[What you are asked to do]: Use the entries below and reproduce exactly the lines from the one containing "(if sg then" down to the one containing "(** ** The console *)", both of them included.

[Data extracts]:
(** C5 (amended). For every input string, [tokenize] lower-cases it, splits
    it on white-space runs, removes from each token every character that
    is not alphanumeric for [str.isalnum] (on ASCII input: every character
    that is not an ASCII letter or digit), and discards the emptied tokens;
    the result is the order-preserving sequence of non-empty, lower-case,
    alphanumeric tokens, duplicates kept. Both copies of [tokenize] do so. *)
Theorem tokenize_contract (text : string) :
  let tokens := TrialIndexer.tokenize text in
  RAGChatbot.tokenize text = tokens
  /\ List.Forall
       (fun t => Py.truthy t = true
                 /\ Py.str_forallb Py.isalnum t = true
                 /\ Py.lower t = t)
       tokens
  /\ Py.join "" tokens = Py.join_if Py.isalnum (Py.lower text)
  /\ (forall pre w post,
        Py.str_forallb Py.isspace pre = true ->
        Py.truthy w = true ->
        Py.str_forallb not_space w = true ->
        at_boundary post = true ->
        TrialIndexer.tokenize (pre +:+ w +:+ post)
        = Py.emit (Py.join_if Py.isalnum (Py.lower w))
          ++ TrialIndexer.tokenize post)
  /\ (forall spaces,
        Py.str_forallb Py.isspace spaces = true ->
        TrialIndexer.tokenize spaces = [])
  /\ (Py.str_forallb Py.is_ascii text = true ->
      tokens = tokenize_as_specified text).
Proof.
  cbv zeta. split; [reflexivity|]. split; [|split; [|split; [|split]]].
  - eapply List.Forall_impl; [|apply tokenize_tokens].
    intros t (Ht & Hal & Hfix). repeat split; try assumption.
    now apply lower_of_fixed.
  - unfold TrialIndexer.tokenize, Py.join_if.
    rewrite join_empty_truthy, join_empty_filter.
    unfold Py.split. rewrite join_split_from, str_app_nil_l.
    apply str_filter_filter. intros c Hc. unfold not_space.
    now rewrite isalnum_not_space.
  - apply tokenize_segment.
  - intros spaces Hsp. unfold TrialIndexer.tokenize.
    rewrite split_all_spaces; [reflexivity|].
    rewrite str_forallb_lower; [assumption | apply isspace_lower_char].
  - apply tokenize_ascii.
Qed.

(** ** C6 *)

(** C6. [TrialIndexer.tokenize] and [RAGChatbot.tokenize] return the same
    token sequence on every input string. *)
Theorem tokenize_same_function (text : string) :
  TrialIndexer.tokenize text = RAGChatbot.tokenize text.
Proof. reflexivity. Qed.

(** ** C8 *)

(** C8. Joining the tokens of [tokenize x] with single spaces and
    tokenizing again yields [tokenize x], for either copy of [tokenize]. *)
Theorem tokenize_fixed_point (x : string) :
  RAGChatbot.tokenize (Py.join " " (RAGChatbot.tokenize x)) = RAGChatbot.tokenize x
  /\ TrialIndexer.tokenize (Py.join " " (TrialIndexer.tokenize x))
     = TrialIndexer.tokenize x.
Proof.
  assert (TrialIndexer.tokenize (Py.join " " (TrialIndexer.tokenize x))
          = TrialIndexer.tokenize x) as H
    by apply tokenize_join, tokenize_tokens.
  split; exact H.
Qed.
(** [in_interval m e a w s]: [s * a / w] units lie in the rounding interval. *)
Definition in_interval (m : positive) (e : Z) (a w s : Z) : bool :=
  if Z.even (Z.pos m)
  then (round_lo m e * w <=? s * a) && (s * a <=? round_hi m * w)
  else (round_lo m e * w <? s * a) && (s * a <? round_hi m * w).

(** The significand for the decimal exponent [q], if one exists: the
    candidates are the two integers around [m * 2^e / 10^q]. *)
Definition significand_at (m : positive) (e q : Z) : option Z :=
  let un := if 0 <=? e - 2 then 2 ^ (e - 2) else 1 in
  let ud := if 0 <=? e - 2 then 1 else 2 ^ (2 - e) in
  let tn := if 0 <=? q then 10 ^ q else 1 in
  let td := if 0 <=? q then 1 else 10 ^ (- q) in
  let a := tn * ud in
  let w := un * td in
  let x := 4 * Z.pos m * w in
  let f := x / a in
  let ok_f := (1 <=? f) && in_interval m e a w f in
  let ok_c := in_interval m e a w (f + 1) in
  match ok_f, ok_c with
  | true, true =>
      let df := x - f * a in
      let dc := (f + 1) * a - x in
      if df <? dc then Some f
      else if dc <? df then Some (f + 1)
      else if Z.even f then Some f else Some (f + 1)
  | true, false => Some f
  | false, true => Some (f + 1)
  | false, false => None
  end.

(** The largest decimal exponent with a significand gives the shortest one. *)
Fixpoint shortest_decimal (fuel : nat) (m : positive) (e q : Z) : option (Z * Z) :=
  match fuel with
  | O => None
  | S fuel' =>
      match significand_at m e q with
      | Some s => Some (s, q)
      | None => shortest_decimal fuel' m e (q - 1)
      end
  end.

Definition zeros (n : Z) : jsstring := repeat 48%N (Z.to_nat n).

Definition exponent_part (n : Z) : jsstring :=
  lit "e" ++ (if 0 <=? n - 1 then lit "+" else lit "-") ++ decimal (Z.abs (n - 1)).

(** The layout of step 5 onwards, for the digits of [s] and [n = q + k]. *)
Definition layout (digits : jsstring) (n : Z) : jsstring :=
  let k := Z.of_nat (length digits) in
  if (k <=? n) && (n <=? 21) then digits ++ zeros (n - k)
  else if (0 <? n) && (n <=? 21) then
    take (Z.to_nat n) digits ++ lit "." ++ drop (Z.to_nat n) digits
  else if (-6 <? n) && (n <=? 0) then lit "0." ++ zeros (- n) ++ digits
  else if k =? 1 then digits ++ exponent_part n
  else take 1 digits ++ lit "." ++ drop 1 digits ++ exponent_part n.

(** The search starts above the decimal exponent of the largest number
    and its 700 steps reach below that of the 17-digit form of the
    smallest one, so that it ends with [Some] on every number. *)
Definition Number_toString (x : number) : jsstring :=
  match x with
  | S754_nan => lit "NaN"
  | S754_zero _ => lit "0"
  | S754_infinity s => (if s then lit "-" else []) ++ lit "Infinity"
  | S754_finite sg m e =>
      (if sg then lit "-" else []) ++
      match shortest_decimal 700 m e 309 with
      | Some (s, q) =>
          let digits := decimal s in
          layout digits (q + Z.of_nat (length digits))
      | None => []
      end
  end.

(** ** Arrays: a store of references

    An array value is a reference; the store maps each allocated
    reference to the elements of its array.  [Array.prototype.filter] and
    [Array.prototype.concat] allocate a new array and write to no other. *)

Definition ref : Type := positive.

Section Arrays.
Context {T : Type}.

(** [[]] and every array a built-in creates: a reference not in use. *)
Definition new_array (h : gmap ref (list T)) (elems : list T)
  : ref * gmap ref (list T) :=
  let r := fresh (dom h) in (r, <[r := elems]> h).

(** [this.filter(callback)] for a callback without effects. *)
Definition Array_filter (callback : T -> bool) (h : gmap ref (list T)) (this : ref)
  : option (ref * gmap ref (list T)) :=
  match h !! this with
  | Some elems => Some (new_array h (List.filter callback elems))
  | None => None
  end.

(** [this.concat(arg)] for an array argument. *)
Definition Array_concat (h : gmap ref (list T)) (this arg : ref)
  : option (ref * gmap ref (list T)) :=
  match h !! this, h !! arg with
  | Some a, Some b => Some (new_array h (a ++ b))
  | _, _ => None
  end.

(** A later store that still holds every array of [h0], unchanged. *)
Definition extends (h0 h : gmap ref (list T)) : Prop :=
  forall l, l ∈ dom h0 -> h !! l = h0 !! l.
End Arrays.

(** ** The console *)

(** The console: the lines written so far, oldest first. *)
Definition console : Type := list jsstring.

Definition console_log (line : jsstring) (out : console) : console := out ++ [line].

(** ** Promises, microtasks and timers

    A realm holds the promises created so far (a promise is named by its
    index), the queue of microtasks, the pending timers in firing order,
    and the clock in milliseconds.  Each turn of the event loop runs the
    oldest microtask, or, when there is none, advances the clock to the
    next timer and runs its callback. *)

(** [new Error(message)] *)
Record Error : Type := { message : jsstring }.

Inductive PromiseState : Type :=
  | Pending
  | Fulfilled (v : number)
  | Rejected (reason : Error).

(** A promise: its state, and the promises that follow it (the
    reactions registered on it through [then]). *)
Record Promise : Type := { state : PromiseState; followers : list nat }.

Inductive Job : Type :=
  (** [inner.then(resolve of outer, reject of outer)], queued when
      [outer] is resolved with the promise [inner] *)
  | ResolveThenable (outer inner : nat)
  (** a reaction: settle [p] with the outcome of the promise it follows *)
  | Reaction (p : nat) (outcome : PromiseState).

(** The arrow function handed to [setTimeout], as the values it closes
    over: [n] and the [resolve] and [reject] functions of a promise. *)
Record TimerCallback : Type := { captured_n : number; captured_promise : nat }.

Record Realm : Type := {
  promises : list Promise;
  microtasks : list Job;
  timers : list (Z * TimerCallback);
  clock : Z
}.

(** What a call hands back to its caller at once. *)
Inductive Completion (A : Type) : Type :=
  | Normal (v : A)
  | Throw (e : Error).
Arguments Normal {A} v.
Arguments Throw {A} e.

Definition empty_realm (now : Z) : Realm :=
  {| promises := []; microtasks := []; timers := []; clock := now |}.

Definition promise_state (r : Realm) (p : nat) : option PromiseState :=
  state <$> promises r !! p.

Definition new_promise (r : Realm) : nat * Realm :=
  (length (promises r),
   {| promises := promises r ++ [ {| state := Pending; followers := [] |} ];
      microtasks := microtasks r; timers := timers r; clock := clock r |}).

Definition enqueue (j : Job) (r : Realm) : Realm :=
  {| promises := promises r; microtasks := microtasks r ++ [j];
     timers := timers r; clock := clock r |}.

(** [resolve(v)] with a value that is not a thenable, or [reject(e)]: a
    pending promise takes the outcome and its followers are notified in
    microtasks; a settled promise is left as it is. *)
Definition settle (p : nat) (outcome : PromiseState) (r : Realm) : Realm :=
  match promises r !! p with
  | Some {| state := Pending; followers := fs |} =>
      {| promises := <[p := {| state := outcome; followers := [] |}]> (promises r);
         microtasks := microtasks r ++ map (fun f => Reaction f outcome) fs;
         timers := timers r; clock := clock r |}
  | _ => r
  end.

(** [inner.then(...)] on behalf of [outer]. *)
Definition follow (outer inner : nat) (r : Realm) : Realm :=
  match promises r !! inner with
  | Some {| state := Pending; followers := fs |} =>
      {| promises := <[inner := {| state := Pending; followers := fs ++ [outer] |}]> (promises r);
         microtasks := microtasks r; timers := timers r; clock := clock r |}
  | Some {| state := outcome |} => enqueue (Reaction outer outcome) r
  | None => r
  end.

Fixpoint insert_timer (due : Z) (cb : TimerCallback) (ts : list (Z * TimerCallback))
  : list (Z * TimerCallback) :=
  match ts with
  | [] => [(due, cb)]
  | (due', cb') :: ts' =>
      if due <? due' then (due, cb) :: ts
      else (due', cb') :: insert_timer due cb ts'
  end.

(** [setTimeout(callback, delay)] *)
Definition setTimeout (cb : TimerCallback) (delay : Z) (r : Realm) : Realm :=
  {| promises := promises r; microtasks := microtasks r;
     timers := insert_timer (clock r + delay) cb (timers r); clock := clock r |}.

(** ** formatString *)

Section FormatString.
(** [String.prototype.toLowerCase] and [String.prototype.toUpperCase]
    are built-ins of the language; the snippet only chooses between
    them. *)
Variable toLowerCase : jsstring -> jsstring.
Variable toUpperCase : jsstring -> jsstring.

(** The optional parameter [toUpper?: boolean] is [None] when omitted
    (or passed as [undefined]). *)
Definition formatString (input : jsstring) (toUpper : option bool) : jsstring :=
  match toUpper with
  | Some false => toLowerCase input
  | _ => toUpperCase input
  end.
End FormatString.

[Response]:
      (if sg then lit "-" else []) ++
      match shortest_decimal 700 m e 309 with
      | Some (s, q) =>
          let digits := decimal s in
          layout digits (q + Z.of_nat (length digits))
      | None => []
      end
  end.

(** ** Arrays: a store of references

    An array value is a reference; the store maps each allocated
    reference to the elements of its array.  [Array.prototype.filter] and
    [Array.prototype.concat] allocate a new array and write to no other. *)

Definition ref : Type := positive.

Section Arrays.
Context {T : Type}.

(** [[]] and every array a built-in creates: a reference not in use. *)
Definition new_array (h : gmap ref (list T)) (elems : list T)
  : ref * gmap ref (list T) :=
  let r := fresh (dom h) in (r, <[r := elems]> h).

(** [this.filter(callback)] for a callback without effects. *)
Definition Array_filter (callback : T -> bool) (h : gmap ref (list T)) (this : ref)
  : option (ref * gmap ref (list T)) :=
  match h !! this with
  | Some elems => Some (new_array h (List.filter callback elems))
  | None => None
  end.

(** [this.concat(arg)] for an array argument. *)
Definition Array_concat (h : gmap ref (list T)) (this arg : ref)
  : option (ref * gmap ref (list T)) :=
  match h !! this, h !! arg with
  | Some a, Some b => Some (new_array h (a ++ b))
  | _, _ => None
  end.

(** A later store that still holds every array of [h0], unchanged. *)
Definition extends (h0 h : gmap ref (list T)) : Prop :=
  forall l, l ∈ dom h0 -> h !! l = h0 !! l.
End Arrays.

(** ** The console *)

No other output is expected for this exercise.